Der rumänische Orban im Aufwind
Analyse. Der Sieg der Nationalliberalen von Premier Ludovic Orban bei der Parlamentswahl am Sonntag gilt als sicher – und die Suche nach einem Koalitionspartner schon jetzt als schwierig.
Bukarest/Belgrad. Aus seiner Skepsis gegenüber dem künftigen Regierungspartner macht der Generalsekretär von Rumäniens regierenden Nationalliberalen (PNL), Robert Sighiartau,˘ vor der sonntägigen Parlamentswahl kein Hehl. „Unkollegiale Attacken“wirft er dem Antikorruptionsbündnis USRPlus vor.

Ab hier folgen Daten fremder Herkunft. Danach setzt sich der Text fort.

(** The ways a helper class is filled. *)
Inductive fills : cpp_helper_class -> cpp_helper_class -> Prop :=
  | fills_virtual m dummy h :
      fills h (add_virtual_method g classes no_kwargs new_param new_return on_error m dummy h).1
  | fills_caller c h : fills h (add_virtual_parent_caller classes c h).1
  | fills_custom declaration body h : fills h (add_custom_method declaration body h)
  | fills_code code h : fills h (add_post_generation_code code h).

Lemma fills_keeps h h' : rtc fills h h' -> keeps_ok h h'.
Proof.
  induction 1 as [|h h1 h' H _ IH]; [reflexivity|]. etransitivity; [|exact IH].
  destruct H; [apply keeps_virtual_method | apply keeps_add_caller | by intros [] ..].
Qed.

(** Members of a helper class.  Whatever is added to a new helper class, whether the
    additions succeed or raise, its virtual methods have pairwise different
    signatures, its proxies override some of them, each once, and the parent callers
    of a name have pairwise different signatures too; and after a virtual method was
    added, a method with its signature is there, with its proxy if it was new. *)
Theorem helper_members_distinct (class_ : nat) (pystruct : string) (h : cpp_helper_class) (m : method) :
  rtc fills (CppHelperClass_init class_ pystruct) h ->
  helper_ok h
  /\ (forall i j p q, (i < j)%nat -> he_virtual_proxies h !! i = Some p -> he_virtual_proxies h !! j = Some q ->
       matches_signature (vx_method q) (vx_method p) = false)
  /\ (forall h', add_virtual_method g classes no_kwargs new_param new_return on_error m false h = (h', Ok tt) ->
       existsb (matches_signature m) (he_virtual_methods h') = true
       /\ (existsb (matches_signature m) (he_virtual_methods h) = false ->
           last (map vx_method (he_virtual_proxies h')) = Some m)).
Proof.
  intros Hf. assert (helper_ok h) as Hh by (apply (fills_keeps _ _ Hf), helper_ok_init).
  split_and!; [done| |].
  - intros i j p q Hij Hi Hj.
    apply (distinct_signatures_at _ (distinct_signatures_sublist _ _ (ho_methods _ Hh) (ho_proxies _ Hh)) i j);
      [done | by rewrite list_lookup_fmap, Hi | by rewrite list_lookup_fmap, Hj].
  - intros h' E. unfold add_virtual_method, st_assert in E.
    destruct (cm_is_virtual (wo_attrs m)) eqn:Hv; [|done].
    destruct (bool_decide (is_Some _)); [|done]. cbn in E.
    destruct (existsb (matches_signature m) (he_virtual_methods h)) eqn:Ex; [by injection E as <-|].
    apply new_virtual_method_added in E as (->&p&Hp&->). split; [|intros _].
    + rewrite existsb_app. cbn. by rewrite matches_signature_refl, orb_true_r.
    + rewrite map_app. cbn [map]. by rewrite last_snoc, Hp.
Qed.
End members.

Wenig Zuneigung also in den Zeiten von Corona.
Im Zeichen der Covid-19-Pandemie schreiten die Rumänen am Sonntag zu den Urnen. Wegen des Versammlungsverbots fand der Wahlkampf fast nur medial statt. Trotz fallender Umfragewerte gilt der Sieg der seit 2019 regierenden PNL von Premier Ludovic Orban als gewiss: Laut Umfragen können die Nationalliberalen mit rund 30 Prozent der Stimmen rechnen.
Nach ihrem Erdrutschsieg von 2016 drohen den inzwischen auf die Oppositionsbank verbannten Sozialisten (PSD) zwar klare Verluste. Doch nach dem Debakel bei den Europawahlen und der Inhaftierung ihres wegen Korruption verurteilten Ex-Vorsitzenden Liviu Dragnea 2019 hat die PSD unter dem neuen Parteichef, Marcel Ciolacu, den freien Fall stoppen können. Schon bei der Kommunalwahl im September zeigte sich die PSD stabilisiert: Mit rund einem Viertel der Stimmen dürfte sie sich als zweitstärkste Partei behaupten.

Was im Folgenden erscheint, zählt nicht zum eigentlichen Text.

(* ===== verification/ClassHandlers.v ===== *)
(** * Handlers of C++ class types: [pybindgen/cppclass_typehandlers.py]

    The handlers of values, references and pointers of a wrapped class, as
    parameters and as return values.  A handler works for the class as it is when
    the code is generated ([handler_class]); its [py_name] attribute is in the
    world, under its position in the wrapper.  The custodians of the module are in
    [Custodians]. *)
From S2P Require Import Prelude.
From S2P Require Import CodeSink.
From S2P Require Import CodeBlock.
From S2P Require Import Wrapper.
From S2P Require Import CTypeParser.
From S2P Require Import TypeHandler.
From S2P Require Import HandlerOps.
From S2P Require Import NumericTypes.
From S2P Require Import WrapperBase.
From S2P Require Import Custodians.
From S2P Require Import MemoryPolicy.
From S2P Require Import WrapperRegistry.
From S2P Require Import CppMethod.

(** ** What the handlers use of a class *)

Record handler_class : Type := HandlerClass {
  kc_view : class_view;
  kc_allow_subclassing : bool;
  kc_automatic_type_narrowing : bool;
  kc_memory_policy : option memory_policy;
  kc_typeid_map_name : option string;
  kc_wrapper_registry : res wrapper_registry;
  kc_implicit_conversions : list class_view;
  kc_has_copy_constructor : bool
}.

(** The object of a wrapper. *)
Definition obj_of (py_name : string) : string := py_name +:+ "->obj".
Definition flags_none_of (py_name : string) : string :=
  py_name +:+ "->flags = PYBINDGEN_WRAPPER_FLAG_NONE;".

(** [m] between an indentation of a block and its end. *)
Definition indented (i : nat) (m : ST heap unit) : ST heap unit :=
  block_indent i ;;; m ;;; block_unindent i.
Definition indented_world (i : nat) (m : ST world unit) : ST world unit :=
  on_heap (block_indent i) ;;; m ;;; on_heap (block_unindent i).

(** [try: m except NotSupportedError]: whether [m] was supported. *)
Definition supported {S} (m : ST S unit) : ST S bool :=
  st_catch (m ;;; st_ret true)
    (fun e => match e with NotSupportedError => st_ret false | _ => st_raise e end).

Section handler_class.
Context (K : handler_class).

Definition c_name : string := cv_name (kc_view K).
Definition c_full_name : string := cv_full_name (kc_view K).
Definition c_pytypestruct : string := cv_pytypestruct (kc_view K).
Definition c_pystruct {S} : ST S string := st_lift (get_pystruct (kc_view K)).
Definition counts_references : bool := is_reference_counting (kc_memory_policy K).

Definition new_func : string :=
  if kc_allow_subclassing K then "PyObject_GC_New" else "PyObject_New".

(** The Python wrapper object is created. *)
Definition write_new (i : nat) (py_name wrapper_type : string) : ST heap unit :=
  pystruct <- c_pystruct ;;
  write_code i (py_name +:+ " = " +:+ new_func +:+ "(" +:+ pystruct +:+ ", " +:+ wrapper_type +:+ ");").
Definition write_inst_dict (i : nat) (py_name : string) : ST heap unit :=
  st_when (kc_allow_subclassing K) (write_code i (py_name +:+ "->inst_dict = NULL;")).

Definition register_new_wrapper (i : nat) (py_name : string) : ST heap unit :=
  r <- st_lift (kc_wrapper_registry K) ;;
  write_register_new_wrapper r i py_name (obj_of py_name).

(** The wrapper gets a new object, which is registered. *)
Definition write_new_object (i : nat) (py_name parameters : string) : ST heap unit :=
  write_create_instance (kc_view K) i (obj_of py_name) parameters None ;;;
  register_new_wrapper i py_name ;;;
  write_post_instance_creation_code (kc_view K) i (obj_of py_name) parameters None.

(** ** [common_shared_object_return] *)

Section shared_object_return.
Context (value py_name : string) (i : nat) (type_traits : type_traits)
  (caller_owns_return reference_existing_object type_is_pointer : bool).

Definition value_value : string := if type_is_pointer then "(*" +:+ value +:+ ")" else value.
Definition value_ptr : string := if type_is_pointer then value else "(&" +:+ value +:+ ")".

Definition narrows (owned : bool) : bool :=
  kc_automatic_type_narrowing K && (owned || counts_references).

(** The type object of the new wrapper. *)
Definition return_wrapper_type : ST heap string :=
  if narrows caller_owns_return then
    wrapper_type <- block_declare_variable i "PyTypeObject*" "wrapper_type" (Some "0") None ;;
    write_code i (wrapper_type +:+ " = " +:+ str_opt (kc_typeid_map_name K) +:+ ".lookup_wrapper(typeid("
                  +:+ value_value +:+ "), &" +:+ c_pytypestruct +:+ ");") ;;;
    st_ret wrapper_type
  else st_ret ("&" +:+ c_pytypestruct).

(** [obj = value_ptr], casting constness away with the given spacing. *)
Definition assign_object (star : string) : ST heap unit :=
  write_code i (obj_of py_name +:+ " = "
    +:+ (if target_is_const type_traits
         then "(" +:+ c_full_name +:+ star +:+ ") (" +:+ value_ptr +:+ ")" else value_ptr) +:+ ";").

(** "Assign the C++ value to the Python wrapper" *)
Definition write_object : ST heap unit :=
  if caller_owns_return then
    assign_object " *" ;;; write_code i (flags_none_of py_name)
  else if negb counts_references then
    if reference_existing_object then
      assign_object " *" ;;;
      write_code i (py_name +:+ "->flags = PYBINDGEN_WRAPPER_FLAG_OBJECT_NOT_OWNED;")
    else
      write_create_instance (kc_view K) i (obj_of py_name) value_value None ;;;
      write_code i (flags_none_of py_name) ;;;
      write_post_instance_creation_code (kc_view K) i (obj_of py_name) value_value None
  else
    write_code i (flags_none_of py_name) ;;;
    write_incref (kc_memory_policy K) i value_ptr ;;;
    assign_object "*".

Definition return_create_new_wrapper : ST heap unit :=
  wrapper_type <- return_wrapper_type ;;
  write_new i py_name wrapper_type ;;;
  write_inst_dict i py_name ;;;
  write_object.

Definition lookup_wrapper (value : string) : ST heap bool :=
  r <- st_lift (kc_wrapper_registry K) ;;
  pystruct <- c_pystruct ;;
  supported (write_lookup_wrapper r i pystruct py_name value).

Definition drop_reference : bool := caller_owns_return && counts_references.

(** The wrapper that is known, or a new one; a reference the caller passed on is
    dropped when the wrapper has one already. *)
Definition return_known_or_new : ST heap unit :=
  found <- lookup_wrapper value_ptr ;;
  if found : bool then
    write_code i ("if (" +:+ py_name +:+ " == NULL) {") ;;;
    indented i (return_create_new_wrapper ;;; register_new_wrapper i py_name) ;;;
    (if drop_reference then
       write_code i "} else {" ;;;
       indented i (write_decref (kc_memory_policy K) i value_ptr) ;;;
       write_code i "}"
     else write_code i "}")
  else
    return_create_new_wrapper ;;; register_new_wrapper i py_name.

(** An instance of the helper class knows its Python wrapper. *)
Definition return_from_helper (helper : string) : ST heap unit :=
  let const_cast_value :=
    if target_is_const type_traits
    then "const_cast<" +:+ c_full_name +:+ " *>(" +:+ value_ptr +:+ ") " else value_ptr in
  pystruct <- c_pystruct ;;
  write_code i (py_name +:+ " = reinterpret_cast< " +:+ pystruct +:+ "* >(reinterpret_cast< " +:+ helper
                +:+ "* >(" +:+ const_cast_value +:+ ")->m_pyself);") ;;;
  write_code i (obj_of py_name +:+ " = " +:+ const_cast_value +:+ ";") ;;;
  st_when drop_reference (write_decref (kc_memory_policy K) i value_ptr) ;;;
  write_code i ("Py_INCREF(" +:+ py_name +:+ ");").

Definition common_shared_object_return : ST heap unit :=
  match cv_helper_class (kc_view K) with
  | None => return_known_or_new
  | Some helper =>
      write_code i ("if (typeid(" +:+ value_value +:+ ").name() == typeid(" +:+ hc_name helper
                    +:+ ").name())" +:+ nls +:+ "{") ;;;
      indented i (return_from_helper (hc_name helper)) ;;;
      write_code i "} else {" ;;;
      indented i return_known_or_new ;;;
      write_code i "}"
  end.
End shared_object_return.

Mit prognostizierten 15 bis 20 Prozent dürfte USR-Plus zur drittstärksten politischen Kraft in Rumänien werden. Dynamisch drängt das Antikorruptionsbündnis in die Regierung. In der Opposition gegen die PSD harmonierten PNL und USR noch recht gut. Doch seit den Kommunalwahlen ist das Verhältnis angespannt.
Gegenseitige Animositäten
In Städten wie Temeswar, Brasov¸ und Alba Iulia luchste die USR mit ihrem Feldzug gegen die „Systemparteien“den Nationalliberalen die Bürgermeisterposten ab. Umgekehrt ärgert die USR, dass ihr in Bukarest mit Unterstützung beider Parteien gewählter Parteigründer Nicusor¸ Dan nun die Wahlkampftrommel für die PNL rührt.
Die PNL sei eine konservative, von Protestanten geprägte Partei, während sich die Wählerschaft der
USR aus jungen Wählern in den Städten zusammensetze, erläutert der Analytiker Cristian Pirvulescu gegenüber der „Presse“: „Konservative Politiker der PNL sind gegen die von Präsident Klaus Johannis forcierte Koalition mit der USR, weil diese ihnen zu liberal ist: Sie präferieren eine Koalition mit der christdemokratischen PMP von Ex-Präsident Traian Basescu˘ und der Partei der ungarischen Minderheit UDMR.“Falls die PNL auf 35 Prozent kommt und gleichzeitig PMP und UDMR mit je fünf bis sieben Prozent den Sprung ins Parlament schaffen sollten, wäre eine Koalition rechtsgerichteter Parteien zwar „möglich“, rechnet Pirvulescu vor: „Aber wahrscheinlich ist das nicht.“
Tatsächlich könnte nicht nur das Wahlergebnis, sondern auch der Präsident und frühere PNLChef Johannis die beiden stärksten bürgerlichen Kräfte zu einem Regierungsbündnis zwingen. Johannis werde beim Koalitionspoker eine „entscheidende Rolle“spielen, vermutet Pirvulescu. Als sein „politisches Vermächtnis“strebe er „grundlegende Reformen“in der Verfassung, der Verwaltung und dem Sicherheitsapparat an: „Die Kraft, die das auch will, ist die USR, deshalb will Johannis sie in der Regierung: Und mithilfe der USR will er Premier Orban kontrollieren.“
Wer immer auch künftig regieren wird: Die Bewältigung der wirtschaftlichen Folgen der Pandemie wird die größte Herausforderung sein. Für 2020 wird mit einem Minuswachstum von 4,2 Prozent und dem Anstieg des Haushaltsdefizits auf 9,1 Prozent gerechnet.